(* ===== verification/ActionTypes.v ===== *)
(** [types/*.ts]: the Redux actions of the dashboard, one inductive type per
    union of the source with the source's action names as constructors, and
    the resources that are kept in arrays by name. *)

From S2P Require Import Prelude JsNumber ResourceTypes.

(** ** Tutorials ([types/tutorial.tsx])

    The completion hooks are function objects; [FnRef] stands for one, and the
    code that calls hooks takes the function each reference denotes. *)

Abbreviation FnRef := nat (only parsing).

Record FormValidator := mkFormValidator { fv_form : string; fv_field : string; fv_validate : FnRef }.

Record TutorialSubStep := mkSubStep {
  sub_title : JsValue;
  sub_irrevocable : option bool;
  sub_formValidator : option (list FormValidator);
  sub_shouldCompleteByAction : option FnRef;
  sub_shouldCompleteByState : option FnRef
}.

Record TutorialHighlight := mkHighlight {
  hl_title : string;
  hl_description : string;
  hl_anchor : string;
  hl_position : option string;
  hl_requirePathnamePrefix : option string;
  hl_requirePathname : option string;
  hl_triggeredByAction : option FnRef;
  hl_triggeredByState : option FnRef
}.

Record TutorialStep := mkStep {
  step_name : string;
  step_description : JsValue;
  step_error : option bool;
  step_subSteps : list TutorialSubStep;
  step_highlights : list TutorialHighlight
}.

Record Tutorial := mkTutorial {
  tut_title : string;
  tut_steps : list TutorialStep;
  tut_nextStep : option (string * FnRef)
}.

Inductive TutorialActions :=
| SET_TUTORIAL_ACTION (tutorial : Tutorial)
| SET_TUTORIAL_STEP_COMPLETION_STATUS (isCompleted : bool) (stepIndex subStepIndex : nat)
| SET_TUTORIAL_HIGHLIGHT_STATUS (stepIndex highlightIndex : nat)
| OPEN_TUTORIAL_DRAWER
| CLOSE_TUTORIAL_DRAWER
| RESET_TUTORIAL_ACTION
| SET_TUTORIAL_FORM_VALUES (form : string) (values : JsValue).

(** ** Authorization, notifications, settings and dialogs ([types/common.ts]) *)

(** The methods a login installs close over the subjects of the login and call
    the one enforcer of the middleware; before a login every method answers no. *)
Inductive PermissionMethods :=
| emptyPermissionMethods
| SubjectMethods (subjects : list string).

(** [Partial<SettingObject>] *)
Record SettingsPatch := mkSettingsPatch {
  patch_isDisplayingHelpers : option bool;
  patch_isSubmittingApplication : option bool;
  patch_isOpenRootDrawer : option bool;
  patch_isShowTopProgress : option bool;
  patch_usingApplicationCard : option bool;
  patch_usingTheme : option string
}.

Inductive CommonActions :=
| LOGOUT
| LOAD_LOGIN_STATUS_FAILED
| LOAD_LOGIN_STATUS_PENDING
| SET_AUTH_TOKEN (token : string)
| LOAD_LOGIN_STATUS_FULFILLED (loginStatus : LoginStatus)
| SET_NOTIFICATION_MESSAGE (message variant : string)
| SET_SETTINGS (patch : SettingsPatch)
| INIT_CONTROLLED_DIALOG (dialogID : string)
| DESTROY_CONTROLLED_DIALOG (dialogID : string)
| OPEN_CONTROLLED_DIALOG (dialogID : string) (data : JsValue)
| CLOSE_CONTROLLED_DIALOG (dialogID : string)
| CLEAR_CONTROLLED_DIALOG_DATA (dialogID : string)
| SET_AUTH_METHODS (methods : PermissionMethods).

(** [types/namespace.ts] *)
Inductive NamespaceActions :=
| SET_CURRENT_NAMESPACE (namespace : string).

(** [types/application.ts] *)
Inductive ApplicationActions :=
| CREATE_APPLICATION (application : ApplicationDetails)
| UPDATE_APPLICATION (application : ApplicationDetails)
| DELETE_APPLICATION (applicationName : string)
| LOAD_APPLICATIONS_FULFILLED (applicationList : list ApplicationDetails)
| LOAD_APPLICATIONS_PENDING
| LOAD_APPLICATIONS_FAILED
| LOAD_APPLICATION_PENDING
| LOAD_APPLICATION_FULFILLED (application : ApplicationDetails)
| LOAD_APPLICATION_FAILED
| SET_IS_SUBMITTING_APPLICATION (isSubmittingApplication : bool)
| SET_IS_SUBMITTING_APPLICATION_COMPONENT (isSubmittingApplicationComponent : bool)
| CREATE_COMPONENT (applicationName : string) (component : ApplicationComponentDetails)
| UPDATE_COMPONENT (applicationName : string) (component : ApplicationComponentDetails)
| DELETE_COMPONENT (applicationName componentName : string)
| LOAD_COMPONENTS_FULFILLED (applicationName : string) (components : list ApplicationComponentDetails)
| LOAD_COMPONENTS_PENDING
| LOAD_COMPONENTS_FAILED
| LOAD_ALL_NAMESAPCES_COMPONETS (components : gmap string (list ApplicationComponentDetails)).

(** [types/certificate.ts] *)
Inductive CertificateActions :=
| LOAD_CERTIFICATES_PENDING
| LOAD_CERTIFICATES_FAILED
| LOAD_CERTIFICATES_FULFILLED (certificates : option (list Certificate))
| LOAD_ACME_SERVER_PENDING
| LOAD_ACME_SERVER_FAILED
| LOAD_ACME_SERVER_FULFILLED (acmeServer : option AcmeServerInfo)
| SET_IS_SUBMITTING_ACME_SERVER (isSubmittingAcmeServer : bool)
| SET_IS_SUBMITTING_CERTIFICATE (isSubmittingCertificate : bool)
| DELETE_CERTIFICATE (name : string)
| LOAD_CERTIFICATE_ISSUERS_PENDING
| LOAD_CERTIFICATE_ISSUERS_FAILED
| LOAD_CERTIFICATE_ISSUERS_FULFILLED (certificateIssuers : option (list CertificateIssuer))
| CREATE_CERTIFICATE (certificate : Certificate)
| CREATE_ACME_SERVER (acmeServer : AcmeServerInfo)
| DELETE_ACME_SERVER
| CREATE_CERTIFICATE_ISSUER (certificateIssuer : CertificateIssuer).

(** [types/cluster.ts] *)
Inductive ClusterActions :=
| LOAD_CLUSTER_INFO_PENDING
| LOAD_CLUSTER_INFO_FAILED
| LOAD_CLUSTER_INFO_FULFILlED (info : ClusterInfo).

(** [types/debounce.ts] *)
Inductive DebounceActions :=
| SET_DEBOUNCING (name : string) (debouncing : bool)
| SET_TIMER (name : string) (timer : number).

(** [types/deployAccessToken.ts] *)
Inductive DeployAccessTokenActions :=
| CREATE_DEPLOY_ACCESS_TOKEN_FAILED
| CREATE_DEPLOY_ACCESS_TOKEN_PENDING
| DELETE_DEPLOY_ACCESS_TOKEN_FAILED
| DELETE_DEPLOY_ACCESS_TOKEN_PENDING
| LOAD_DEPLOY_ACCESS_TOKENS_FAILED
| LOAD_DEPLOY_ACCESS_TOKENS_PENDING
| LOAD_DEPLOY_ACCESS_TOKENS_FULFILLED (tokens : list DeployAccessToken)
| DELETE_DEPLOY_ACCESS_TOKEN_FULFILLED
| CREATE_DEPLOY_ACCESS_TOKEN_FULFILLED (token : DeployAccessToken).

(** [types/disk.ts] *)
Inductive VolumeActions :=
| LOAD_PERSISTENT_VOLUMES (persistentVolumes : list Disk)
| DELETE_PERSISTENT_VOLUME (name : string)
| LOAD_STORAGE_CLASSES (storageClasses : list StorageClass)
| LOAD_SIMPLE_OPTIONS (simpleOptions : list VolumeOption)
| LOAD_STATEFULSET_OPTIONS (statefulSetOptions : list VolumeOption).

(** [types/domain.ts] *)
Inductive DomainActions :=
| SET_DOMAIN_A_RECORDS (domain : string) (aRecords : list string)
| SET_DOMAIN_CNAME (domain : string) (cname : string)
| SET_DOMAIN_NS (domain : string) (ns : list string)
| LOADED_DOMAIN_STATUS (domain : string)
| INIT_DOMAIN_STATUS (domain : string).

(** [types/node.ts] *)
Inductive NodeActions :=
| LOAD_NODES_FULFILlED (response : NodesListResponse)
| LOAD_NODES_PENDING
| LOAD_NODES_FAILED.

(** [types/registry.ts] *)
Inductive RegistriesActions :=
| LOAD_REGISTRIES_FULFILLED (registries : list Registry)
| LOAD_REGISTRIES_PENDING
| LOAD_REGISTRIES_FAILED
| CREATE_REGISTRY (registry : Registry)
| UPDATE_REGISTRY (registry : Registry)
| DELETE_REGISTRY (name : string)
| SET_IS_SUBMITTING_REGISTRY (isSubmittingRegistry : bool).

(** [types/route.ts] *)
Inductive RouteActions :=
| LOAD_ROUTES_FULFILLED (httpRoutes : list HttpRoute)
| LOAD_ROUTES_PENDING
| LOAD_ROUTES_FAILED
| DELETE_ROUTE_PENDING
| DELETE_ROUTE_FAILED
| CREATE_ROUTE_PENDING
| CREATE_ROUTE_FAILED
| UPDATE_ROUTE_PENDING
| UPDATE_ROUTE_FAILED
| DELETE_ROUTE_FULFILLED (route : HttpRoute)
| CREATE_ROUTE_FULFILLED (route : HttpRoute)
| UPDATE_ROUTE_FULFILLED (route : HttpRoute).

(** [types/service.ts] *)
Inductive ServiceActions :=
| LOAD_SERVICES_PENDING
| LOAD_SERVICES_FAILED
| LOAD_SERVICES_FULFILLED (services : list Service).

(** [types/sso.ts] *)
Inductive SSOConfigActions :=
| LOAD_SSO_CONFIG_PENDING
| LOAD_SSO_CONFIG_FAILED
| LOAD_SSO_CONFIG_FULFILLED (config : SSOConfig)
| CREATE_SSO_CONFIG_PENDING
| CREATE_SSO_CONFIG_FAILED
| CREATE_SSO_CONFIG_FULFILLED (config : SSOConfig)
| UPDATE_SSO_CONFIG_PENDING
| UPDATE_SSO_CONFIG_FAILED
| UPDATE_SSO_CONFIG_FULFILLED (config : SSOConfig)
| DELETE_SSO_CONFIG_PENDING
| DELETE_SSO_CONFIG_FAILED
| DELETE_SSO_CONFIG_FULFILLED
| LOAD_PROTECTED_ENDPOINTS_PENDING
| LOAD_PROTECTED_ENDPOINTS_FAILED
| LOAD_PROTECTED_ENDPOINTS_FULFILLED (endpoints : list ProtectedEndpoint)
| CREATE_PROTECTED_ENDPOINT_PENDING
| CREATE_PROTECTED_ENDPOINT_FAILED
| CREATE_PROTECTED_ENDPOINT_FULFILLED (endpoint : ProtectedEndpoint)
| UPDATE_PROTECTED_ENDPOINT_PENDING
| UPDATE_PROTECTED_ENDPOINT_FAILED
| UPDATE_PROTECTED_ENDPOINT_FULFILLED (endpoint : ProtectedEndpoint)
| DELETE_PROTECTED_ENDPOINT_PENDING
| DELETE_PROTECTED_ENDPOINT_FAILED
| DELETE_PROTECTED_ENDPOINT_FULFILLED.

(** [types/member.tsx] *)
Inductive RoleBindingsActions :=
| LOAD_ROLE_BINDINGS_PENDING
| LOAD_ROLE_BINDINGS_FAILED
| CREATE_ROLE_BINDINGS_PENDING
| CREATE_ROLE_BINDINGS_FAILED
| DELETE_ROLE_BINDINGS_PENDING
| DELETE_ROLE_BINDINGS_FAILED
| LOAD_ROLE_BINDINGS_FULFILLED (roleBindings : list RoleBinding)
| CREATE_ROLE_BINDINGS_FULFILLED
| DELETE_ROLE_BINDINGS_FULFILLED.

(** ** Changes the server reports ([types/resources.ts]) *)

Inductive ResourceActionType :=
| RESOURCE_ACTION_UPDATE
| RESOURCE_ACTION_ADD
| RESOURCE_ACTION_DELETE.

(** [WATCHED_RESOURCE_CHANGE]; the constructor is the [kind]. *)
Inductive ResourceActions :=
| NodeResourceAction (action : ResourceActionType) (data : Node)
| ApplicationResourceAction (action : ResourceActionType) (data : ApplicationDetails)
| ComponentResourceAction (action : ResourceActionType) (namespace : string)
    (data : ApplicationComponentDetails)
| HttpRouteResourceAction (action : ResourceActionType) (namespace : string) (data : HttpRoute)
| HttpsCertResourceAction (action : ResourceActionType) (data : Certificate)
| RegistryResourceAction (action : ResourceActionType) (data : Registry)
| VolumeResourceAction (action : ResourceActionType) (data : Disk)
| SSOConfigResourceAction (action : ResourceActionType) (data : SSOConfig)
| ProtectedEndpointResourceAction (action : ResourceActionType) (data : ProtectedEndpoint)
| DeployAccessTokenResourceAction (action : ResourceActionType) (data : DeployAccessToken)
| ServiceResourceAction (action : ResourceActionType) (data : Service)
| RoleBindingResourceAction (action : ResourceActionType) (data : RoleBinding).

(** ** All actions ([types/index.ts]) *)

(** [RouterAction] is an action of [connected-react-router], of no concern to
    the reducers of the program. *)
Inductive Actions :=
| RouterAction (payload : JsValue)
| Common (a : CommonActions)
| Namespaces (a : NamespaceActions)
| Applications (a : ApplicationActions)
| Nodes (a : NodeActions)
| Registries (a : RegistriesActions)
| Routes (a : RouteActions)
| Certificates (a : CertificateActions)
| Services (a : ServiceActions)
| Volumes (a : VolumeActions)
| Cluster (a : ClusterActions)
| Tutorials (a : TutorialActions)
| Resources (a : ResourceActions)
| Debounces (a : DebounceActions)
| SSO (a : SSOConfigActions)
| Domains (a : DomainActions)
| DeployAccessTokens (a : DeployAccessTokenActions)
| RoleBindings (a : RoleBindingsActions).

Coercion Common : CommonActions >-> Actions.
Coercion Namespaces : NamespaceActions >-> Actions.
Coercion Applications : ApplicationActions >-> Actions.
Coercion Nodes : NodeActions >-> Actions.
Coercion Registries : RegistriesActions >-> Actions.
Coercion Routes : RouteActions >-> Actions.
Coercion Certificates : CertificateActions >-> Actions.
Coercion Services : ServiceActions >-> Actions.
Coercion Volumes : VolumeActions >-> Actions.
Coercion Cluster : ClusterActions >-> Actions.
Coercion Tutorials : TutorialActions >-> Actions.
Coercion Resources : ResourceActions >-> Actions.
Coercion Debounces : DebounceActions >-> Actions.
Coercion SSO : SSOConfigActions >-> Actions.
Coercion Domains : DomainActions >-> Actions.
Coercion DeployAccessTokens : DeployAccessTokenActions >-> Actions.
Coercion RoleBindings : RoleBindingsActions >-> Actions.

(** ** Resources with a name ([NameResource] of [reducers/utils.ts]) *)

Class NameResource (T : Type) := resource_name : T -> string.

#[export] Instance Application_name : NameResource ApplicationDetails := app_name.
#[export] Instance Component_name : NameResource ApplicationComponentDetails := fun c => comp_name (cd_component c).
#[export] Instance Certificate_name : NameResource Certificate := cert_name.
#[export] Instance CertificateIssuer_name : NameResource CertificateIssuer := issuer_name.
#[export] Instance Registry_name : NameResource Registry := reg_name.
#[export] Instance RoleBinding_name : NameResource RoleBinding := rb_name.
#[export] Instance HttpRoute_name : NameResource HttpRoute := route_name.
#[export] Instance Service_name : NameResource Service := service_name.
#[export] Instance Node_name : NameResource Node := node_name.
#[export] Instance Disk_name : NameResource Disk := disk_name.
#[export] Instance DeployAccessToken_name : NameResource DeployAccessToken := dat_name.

-------

ASSIGNMENT: Copy, exactly and only, the lines above that begin with the one containing "DESTROY_CONTROLLED_DIALOG (dialogID : string)" and finish with the one containing "DELETE_CERTIFICATE (name : string)".

TASK ANSWER:
| DESTROY_CONTROLLED_DIALOG (dialogID : string)
| OPEN_CONTROLLED_DIALOG (dialogID : string) (data : JsValue)
| CLOSE_CONTROLLED_DIALOG (dialogID : string)
| CLEAR_CONTROLLED_DIALOG_DATA (dialogID : string)
| SET_AUTH_METHODS (methods : PermissionMethods).

(** [types/namespace.ts] *)
Inductive NamespaceActions :=
| SET_CURRENT_NAMESPACE (namespace : string).

(** [types/application.ts] *)
Inductive ApplicationActions :=
| CREATE_APPLICATION (application : ApplicationDetails)
| UPDATE_APPLICATION (application : ApplicationDetails)
| DELETE_APPLICATION (applicationName : string)
| LOAD_APPLICATIONS_FULFILLED (applicationList : list ApplicationDetails)
| LOAD_APPLICATIONS_PENDING
| LOAD_APPLICATIONS_FAILED
| LOAD_APPLICATION_PENDING
| LOAD_APPLICATION_FULFILLED (application : ApplicationDetails)
| LOAD_APPLICATION_FAILED
| SET_IS_SUBMITTING_APPLICATION (isSubmittingApplication : bool)
| SET_IS_SUBMITTING_APPLICATION_COMPONENT (isSubmittingApplicationComponent : bool)
| CREATE_COMPONENT (applicationName : string) (component : ApplicationComponentDetails)
| UPDATE_COMPONENT (applicationName : string) (component : ApplicationComponentDetails)
| DELETE_COMPONENT (applicationName componentName : string)
| LOAD_COMPONENTS_FULFILLED (applicationName : string) (components : list ApplicationComponentDetails)
| LOAD_COMPONENTS_PENDING
| LOAD_COMPONENTS_FAILED
| LOAD_ALL_NAMESAPCES_COMPONETS (components : gmap string (list ApplicationComponentDetails)).

(** [types/certificate.ts] *)
Inductive CertificateActions :=
| LOAD_CERTIFICATES_PENDING
| LOAD_CERTIFICATES_FAILED
| LOAD_CERTIFICATES_FULFILLED (certificates : option (list Certificate))
| LOAD_ACME_SERVER_PENDING
| LOAD_ACME_SERVER_FAILED
| LOAD_ACME_SERVER_FULFILLED (acmeServer : option AcmeServerInfo)
| SET_IS_SUBMITTING_ACME_SERVER (isSubmittingAcmeServer : bool)
| SET_IS_SUBMITTING_CERTIFICATE (isSubmittingCertificate : bool)
| DELETE_CERTIFICATE (name : string)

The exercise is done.